(** * rhttp: regular-expression routing for Go's net/http

    A shallow embedding of [rhttp.go] (pattern compiler, parameter
    resolver, ordered route table and dispatcher) together with the
    properties of its specification.

    Go strings are byte sequences; they are modelled as [list ascii].
    Go [int] values that the source keeps non-negative by construction
    (string offsets, the nesting depth, the group ordinal) are [nat];
    [int] values that may be arbitrary (map keys taken from a
    caller-supplied map, submatch offsets, which may be -1) are [Z]. *)

From Stdlib Require Import ZArith Ascii String List Lia Bool.
From stdpp Require Import base list gmap strings sorting.

Open Scope Z_scope.
Open Scope nat_scope.

(** ** Go strings *)

Abbreviation gostring := (list ascii).

(** String literals of the source, as byte lists. *)
Definition str (s : string) : gostring := list_ascii_of_string s.

(** [s[a:b]] for [a <= b <= len(s)] (Go panics otherwise; every slice
    expression of the source stays in range). *)
Definition slice (s : gostring) (a b : nat) : gostring := take (b - a) (drop a s).

(** [s[a:]] *)
Definition slice_from (s : gostring) (a : nat) : gostring := drop a s.

(** Go compares strings bytewise, bytes as unsigned numbers. *)
Fixpoint str_compare (a b : gostring) : comparison :=
  match a, b with
  | [], [] => Eq
  | [], _ :: _ => Lt
  | _ :: _, [] => Gt
  | x :: a', y :: b' =>
      match N.compare (N_of_ascii x) (N_of_ascii y) with
      | Eq => str_compare a' b'
      | c => c
      end
  end.

(** [a > b] and [a >= b] on strings. *)
Definition str_gtb (a b : gostring) : bool :=
  match str_compare a b with Gt => true | _ => false end.
Definition str_geb (a b : gostring) : bool :=
  match str_compare a b with Lt => false | _ => true end.

Definition str_le (a b : gostring) : Prop := str_compare a b <> Gt.
Definition str_lt (a b : gostring) : Prop := str_compare a b = Lt.

(** [strings.HasPrefix(s, p)] *)
Fixpoint HasPrefix (s p : gostring) : bool :=
  match p, s with
  | [], _ => true
  | _ :: _, [] => false
  | y :: p', x :: s' => if Ascii.eqb x y then HasPrefix s' p' else false
  end.

(** ** sort.Search

    The binary search of Go's [sort] package:
<<
    i, j := 0, n
    for i < j { h := int(uint(i+j) >> 1)
                if !f(h) { i = h + 1 } else { j = h } }
    return i
>>
    The loop runs at most [n] times, which is the fuel given to it. *)
Module Sort.

Fixpoint search_loop (fuel : nat) (f : nat -> bool) (i j : nat) : nat :=
  match fuel with
  | O => i
  | S fuel' =>
      if i <? j then
        let h := (i + j) / 2 in
        if negb (f h) then search_loop fuel' f (h + 1) j
        else search_loop fuel' f i h
      else i
  end.

Definition Search (n : nat) (f : nat -> bool) : nat := search_loop n f 0 n.

End Sort.

(** ** strconv

    [ParseInt(s, 10, 64)] and [ParseUint(s, 10, 64)]: the callers only
    test [err != nil], so an error of either kind (syntax, range) is
    [None].  With an explicit base 10 no underscore is accepted. *)
Module Strconv.

Definition digit (c : ascii) : option Z :=
  let n := N_of_ascii c in
  if ((48 <=? n) && (n <=? 57))%N then Some (Z.of_N n - 48)%Z else None.

Fixpoint digits (s : gostring) (acc : Z) : option Z :=
  match s with
  | [] => Some acc
  | c :: s' =>
      match digit c with
      | Some d => digits s' (10 * acc + d)%Z
      | None => None
      end
  end.

Definition ParseUint (s : gostring) : option Z :=
  match s with
  | [] => None
  | _ :: _ =>
      match digits s 0 with
      | Some n => if (n <? 2 ^ 64)%Z then Some n else None
      | None => None
      end
  end.

Definition magnitude (s : gostring) : option Z :=
  match s with
  | [] => None
  | _ :: _ => digits s 0
  end.

Definition ParseInt (s : gostring) : option Z :=
  match s with
  | [] => None
  | c :: s' =>
      let neg := Ascii.eqb c "-" in
      let body := if Ascii.eqb c "+" || neg then s' else s in
      match magnitude body with
      | None => None
      | Some un =>
          let cutoff := (2 ^ 63)%Z in
          if negb neg && (cutoff <=? un)%Z then None
          else if neg && (cutoff <? un)%Z then None
          else Some (if neg then (- un)%Z else un)
      end
  end.

End Strconv.

(** [strconv.ParseFloat(s, 64)] and the float type are left abstract. *)
Class Float64 (float64 : Type) := {
  ParseFloat : gostring -> option float64;
}.

(** ** regexp

    The [regexp] package is external to the repository: the router is
    embedded over any engine offering [Compile] (here [None] on error)
    and [FindStringSubmatchIndex] ([[]] when there is no match, else
    the start and end offsets of the match and of every capturing
    group, -1 for a group that did not take part). *)
Class RegexpEngine (Regexp : Type) := {
  regexp_Compile : gostring -> option Regexp;
  FindStringSubmatchIndex : Regexp -> gostring -> list Z;
}.

(** [regexp.QuoteMeta]: a backslash before each of [\.+*?()|[]{}^$]. *)
Definition specialBytes : gostring := str "\.+*?()|[]{}^$".

Definition special (c : ascii) : bool :=
  existsb (Ascii.eqb c) specialBytes.

Definition QuoteMeta (s : gostring) : gostring :=
  flat_map (fun c => if special c then ["\"%char; c] else [c]) s.

(** ** Iteration order of a Go map

    [for k, v := range m] visits the entries of [m] in an unspecified
    order: the order is a parameter, constrained to enumerate the map. *)
Class MapRange := {
  rangeOrder : gmap Z nat -> list (Z * nat);
  rangeOrder_perm : forall m, rangeOrder m ≡ₚ map_to_list m;
}.

(** ** rhttp: errors *)

Inductive errorCause :=
  | Unterminated
  | MissingVariableName
  | InvalidVariableName
  | UndefinedVariable
  | UnmatchedRightParen.

Record PatternCompileError := mkPatternCompileError {
  cause : errorCause;
  currentGroup : gostring;
  errPattern : gostring;
  errName : gostring;
  errAt : nat;
}.

(** The [error] values [compilePattern] can return: its own, or the
    one of [regexp.Compile]. *)
Inductive compileError :=
  | PatternError (e : PatternCompileError)
  | RegexpError.

(** ** rhttp: removeEscapes

    The loop of the source, byte by byte: [i] is the loop index,
    [begin] the start of the pending span, [skip] is set when the
    source's [i += 1] steps over the byte after a backslash. *)
Fixpoint removeEscapes_loop (s rest : gostring) (i begin : nat) (skip : bool)
    (unescaped : gostring) : gostring :=
  match rest with
  | [] => unescaped ++ slice_from s begin
  | c :: rest' =>
      if skip then removeEscapes_loop s rest' (S i) begin false unescaped
      else if Ascii.eqb c "\" then
        removeEscapes_loop s rest' (S i) (S i) true (unescaped ++ slice s begin i)
      else removeEscapes_loop s rest' (S i) begin false unescaped
  end.

Definition removeEscapes (s : gostring) : gostring :=
  removeEscapes_loop s s 0 0 false [].

(** ** rhttp: allowedName, allowedType

    [allowedNameRe] is [^[a-zA-Z_]\w*$], [\w] being [[0-9A-Za-z_]]. *)
Definition is_letter_ (c : ascii) : bool :=
  let n := N_of_ascii c in
  (((65 <=? n) && (n <=? 90)) || ((97 <=? n) && (n <=? 122)) || (n =? 95))%N.

Definition is_word (c : ascii) : bool :=
  let n := N_of_ascii c in
  (is_letter_ c || ((48 <=? n) && (n <=? 57)))%N.

Definition allowedName (name : gostring) : bool :=
  match name with
  | [] => false
  | c :: rest => is_letter_ c && forallb is_word rest
  end.

(** [reflect.Kind] *)
Inductive Kind :=
  | Invalid | Bool
  | Int | Int8 | Int16 | Int32 | Int64
  | Uint | Uint8 | Uint16 | Uint32 | Uint64 | Uintptr
  | Float32 | Float64K | Complex64 | Complex128
  | Array | Chan | Func | Interface | Map | Ptr | Slice
  | String | Struct | UnsafePointer.

Definition allowedType (k : Kind) : bool :=
  match k with
  | Int | Int8 | Int16 | Int32 | Int64
  | Uint | Uint8 | Uint16 | Uint32 | Uint64
  | Float32 | Float64K | String => true
  | _ => false
  end.

(** ** rhttp: compilePattern *)

(** The local variables of [compilePattern]. *)
Record locals := mkLocals {
  l_err : option PatternCompileError;
  l_prefix : gostring;
  l_paramsIndex : gmap Z nat;
  l_paramIndex : nat;
  l_groupBegin : nat;
  l_groupEnd : nat;
  l_equals : nat;
  l_parens : nat;
  l_regexpString : gostring;
  l_escape : bool;
}.

Definition initial : locals :=
  mkLocals None [] ∅ 0 0 0 0 0 [] false.

(** What [compilePattern] returns: [(re, prefix, paramsIndex, err)]. *)
Record compiled (Regexp : Type) := mkCompiled {
  c_re : option Regexp;
  c_prefix : gostring;
  c_paramsIndex : gmap Z nat;
  c_err : option compileError;
}.
Arguments mkCompiled {Regexp}.
Arguments c_re {Regexp}.
Arguments c_prefix {Regexp}.
Arguments c_paramsIndex {Regexp}.
Arguments c_err {Regexp}.

Section Compile.
Context {Regexp : Type} {RX : RegexpEngine Regexp}.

=== Exercise description ===
Which lines of the records above contain the word "body"? Copy each of them.

=== Your solution ===
      let body := if Ascii.eqb c "+" || neg then s' else s in
      match magnitude body with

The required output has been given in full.